Jack Shanley is a well-known New York artist, charming and vain, who doesn’t mean to plunge his family into crisis. His wife, Deb, gladly left behind a difficult career as a dancer to raise the two children she adores. In the ensuing years, she has mostly avoided coming face-to-face with the weaknesses of the man she married. But then an anonymously sent package arrives in the mail: a cardboard box containing sheaves of printed emails chronicling Jack’s secret life. The package is addressed to Deb, but it’s delivered into the wrong hands: her children’s.
With this vertiginous opening begins a debut that is by turns funny, wise, and indescribably moving.

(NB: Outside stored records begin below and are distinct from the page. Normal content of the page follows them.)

(** The parameters [__init__] fixes. *)
Definition alpha : R := 0.6.
Definition beta : R := 0.3.
Definition gamma : R := 0.2.
Definition delta : R := 0.4.
Definition epsilon : R := 0.1.
Definition lambda_param : R := 0.8.

Definition new (base_price : R) : model := Model base_price Ledger.empty.
Definition default : model := new 10.0.

Definition initialize_prices (m : model) (space_ids : list Z) : model :=
  Model (base_price m) (Ledger.initialize (base_price m) space_ids (prices m)).

Definition calculate_demand (f : features) : R :=
  let normalized_queue := Py.min (IZR (queue_length f) / 20.0) 1.0 in
  let normalized_traffic := (IZR (traffic_level f) - 1) / 9.0 in
  let special_day_factor := if is_special_day f then 1.0 else 0.0 in
  alpha * occupancy_rate f +
  beta * normalized_queue -
  gamma * normalized_traffic +
  delta * special_day_factor +
  epsilon * vehicle_weight f.

Definition normalize_demand (demand : R) : R := tanh demand.

(** The price [update_price] computes from the features alone. *)
Definition next_price (base_price : R) (f : features) : R :=
  let demand := calculate_demand f in
  let normalized_demand := normalize_demand demand in
  let new_price := base_price * (1 + lambda_param * normalized_demand) in
  Py.max (base_price * 0.5) (Py.min new_price (base_price * 2.0)).

Definition update_price (m : model) (space_id : Z) (f : features)
  : option (R * model) :=
  let l := Ledger.vivify (base_price m) space_id (prices m) in
  let new_price := next_price (base_price m) f in
  l' ← Ledger.record space_id new_price l;
  Some (new_price, Model (base_price m) l').

Definition get_current_price (m : model) (x : Z) : R :=
  Ledger.get_current_price (base_price m) (prices m) x.
Definition get_price_history (m : model) (x : Z) : list R :=
  Ledger.get_price_history (base_price m) (prices m) x.

End Demand.

(** ** CompetitivePricingModel *)

Module Competitive.

(** A value of the [locations] dictionary. *)
Record location : Type := Location {
  latitude : R;
  longitude : R
}.

(** An element of the list [find_competitors] returns. *)
Record competitor : Type := Competitor {
  space_id : Z;
  distance : R;
  price : R
}.

(** An element of the list [suggest_rerouting] returns. *)
Record suggestion : Type := Suggestion {
  sug_space_id : Z;
  distance_km : R;
  sug_price : R;
  savings : R
}.

(** [locations] is iterated with [items()], whose order (the insertion
    order of the dictionary) decides ties of the sort: it is kept as the
    list of its items. *)
Record model : Type := Model {
  base_price : R;
  prices : ledger;
  locations : list (Z * location)
}.

Definition alpha : R := 0.6.
Definition beta : R := 0.3.
Definition gamma : R := 0.2.
Definition delta : R := 0.4.
Definition epsilon : R := 0.1.
Definition lambda_param : R := 0.8.
Definition competition_radius : R := 0.005.
Definition competition_weight : R := 0.3.
Definition demand_weight : R := 0.7.

Definition new (base_price : R) : model := Model base_price Ledger.empty [].
Definition default : model := new 10.0.

Definition initialize_prices (m : model) (space_ids : list Z)
    (locations_dict : list (Z * location)) : model :=
  Model (base_price m) (Ledger.initialize (base_price m) space_ids (prices m))
        locations_dict.

(** [self.locations[space_id]] and [space_id in self.locations]. *)
Fixpoint lookup_location (x : Z) (d : list (Z * location)) : option location :=
  match d with
  | [] => None
  | (y, loc) :: rest => if decide (y = x) then Some loc else lookup_location x rest
  end.

Definition calculate_distance (lat1 lon1 lat2 lon2 : R) : R :=
  sqrt ((lat1 - lat2) ^ 2 + (lon1 - lon2) ^ 2).

(** The body of the [for] loop of [find_competitors] for one item:
    the candidate it appends, if any. *)
Definition candidate (m : model) (x : Z) (current_location : location)
    (item : Z * location) : option competitor :=
  let '(other_space_id, other_location) := item in
  if decide (other_space_id = x) then None
  else
    let distance :=
      calculate_distance (latitude current_location) (longitude current_location)
                         (latitude other_location) (longitude other_location) in
    if Rle_dec distance competition_radius then
      Some (Competitor other_space_id distance
              (Py.get (current_prices (prices m)) other_space_id (base_price m)))
    else None.

(** [sorted(competitors, key=lambda x: x['distance'])]: a stable sort;
    an element goes before the first one whose key is not smaller. *)
Fixpoint insert_by_distance (c : competitor) (l : list competitor) : list competitor :=
  match l with
  | [] => [c]
  | d :: rest =>
      if Rle_dec (distance c) (distance d) then c :: d :: rest
      else d :: insert_by_distance c rest
  end.

Definition sorted_by_distance (l : list competitor) : list competitor :=
  foldr insert_by_distance [] l.

Definition find_competitors (m : model) (x : Z) : list competitor :=
  match lookup_location x (locations m) with
  | None => []
  | Some current_location =>
      let competitors := omap (candidate m x current_location) (locations m) in
      sorted_by_distance competitors
  end.

(** This class folds [tanh] into [calculate_demand]. *)
Definition calculate_demand (f : features) : R :=
  let normalized_queue := Py.min (IZR (queue_length f) / 20.0) 1.0 in
  let normalized_traffic := (IZR (traffic_level f) - 1) / 9.0 in
  let special_day_factor := if is_special_day f then 1.0 else 0.0 in
  let demand :=
    alpha * occupancy_rate f +
    beta * normalized_queue -
    gamma * normalized_traffic +
    delta * special_day_factor +
    epsilon * vehicle_weight f in
  tanh demand.

Definition calculate_competitive_adjustment (m : model) (x : Z)
    (occupancy capacity : Z) : R :=
  let competitors := find_competitors m x in
  match competitors with
  | [] => 0.0
  | _ :: _ =>
      let avg_price := Py.mean (price <$> competitors) in
      let current_price := Py.get (current_prices (prices m)) x (base_price m) in
      if decide (occupancy >= capacity)%Z then
        (if Rlt_dec avg_price current_price then -0.1 else 0.05)
      else
        let price_ratio := avg_price / current_price in
        (price_ratio - 1) * 0.2
  end.

Definition demand_price (base_price : R) (f : features) : R :=
  base_price * (1 + lambda_param * calculate_demand f).

Definition update_price (m : model) (x : Z) (f : features)
    (occupancy capacity : Z) : option (R * model) :=
  let m1 := Model (base_price m) (Ledger.vivify (base_price m) x (prices m))
                  (locations m) in
  let demand_price := demand_price (base_price m) f in
  let adjustment := calculate_competitive_adjustment m1 x occupancy capacity in
  current_price ← current_prices (prices m1) !! x;
  let competitive_price := current_price * (1 + adjustment) in
  let final_price :=
    demand_weight * demand_price + competition_weight * competitive_price in
  let final_price :=
    Py.max (base_price m * 0.5) (Py.min final_price (base_price m * 2.0)) in
  l' ← Ledger.record x final_price (prices m1);
  Some (final_price, Model (base_price m) l' (locations m)).

Definition suggest_rerouting (m : model) (x : Z) (occupancy capacity : Z)
    : list suggestion :=
  if decide (occupancy < capacity)%Z then []
  else
    let competitors := find_competitors m x in
    let current_price := Py.get (current_prices (prices m)) x (base_price m) in
    let suggestions :=
      omap (λ comp,
              if Rle_dec (price comp) (current_price * 1.1) then
                Some (Suggestion (space_id comp) (distance comp * 111)
                                 (price comp) (current_price - price comp))
              else None)
           competitors in
    Py.slice_to 3 suggestions.

Definition get_current_price (m : model) (x : Z) : R :=
  Ledger.get_current_price (base_price m) (prices m) x.
Definition get_price_history (m : model) (x : Z) : list R :=
  Ledger.get_price_history (base_price m) (prices m) x.

(** The order of the result of [find_competitors]. *)
Definition nearer (a b : competitor) : Prop := distance a <= distance b.

(** Distance between two stored locations. *)
Definition apart (a b : location) : R :=
  calculate_distance (latitude a) (longitude a) (latitude b) (longitude b).

End Competitive.

(** ** The driver's dispatch

    [main.py] and [utils/pathway_helpers.py] feed one record to each model.
    A strategy is one of the three models; [Engine.update_price] passes each
    the arguments the driver passes it. *)

Record row : Type := Row {
  feats : features;
  occupancy : Z;
  capacity : Z
}.

Inductive strategy : Type :=
  | BaselineS (m : Baseline.model)
  | DemandS (m : Demand.model)
  | CompetitiveS (m : Competitive.model).

Module Engine.

Definition base_price (s : strategy) : R :=
  match s with
  | BaselineS m => Baseline.base_price m
  | DemandS m => Demand.base_price m
  | CompetitiveS m => Competitive.base_price m
  end.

As the Shanleys spin apart into separate orbits, leaving New York in an attempt to regain their bearings, fifteen-year-old Simon feels the allure of adult freedoms for the first time, while eleven-year-old Kay wanders precariously into a grown-up world she can’t possibly understand. Writing with extraordinary precision, humor, and beauty, Julia Pierpont has crafted a timeless, hugely enjoyable novel about the bonds of family life—their brittleness, and their resilience.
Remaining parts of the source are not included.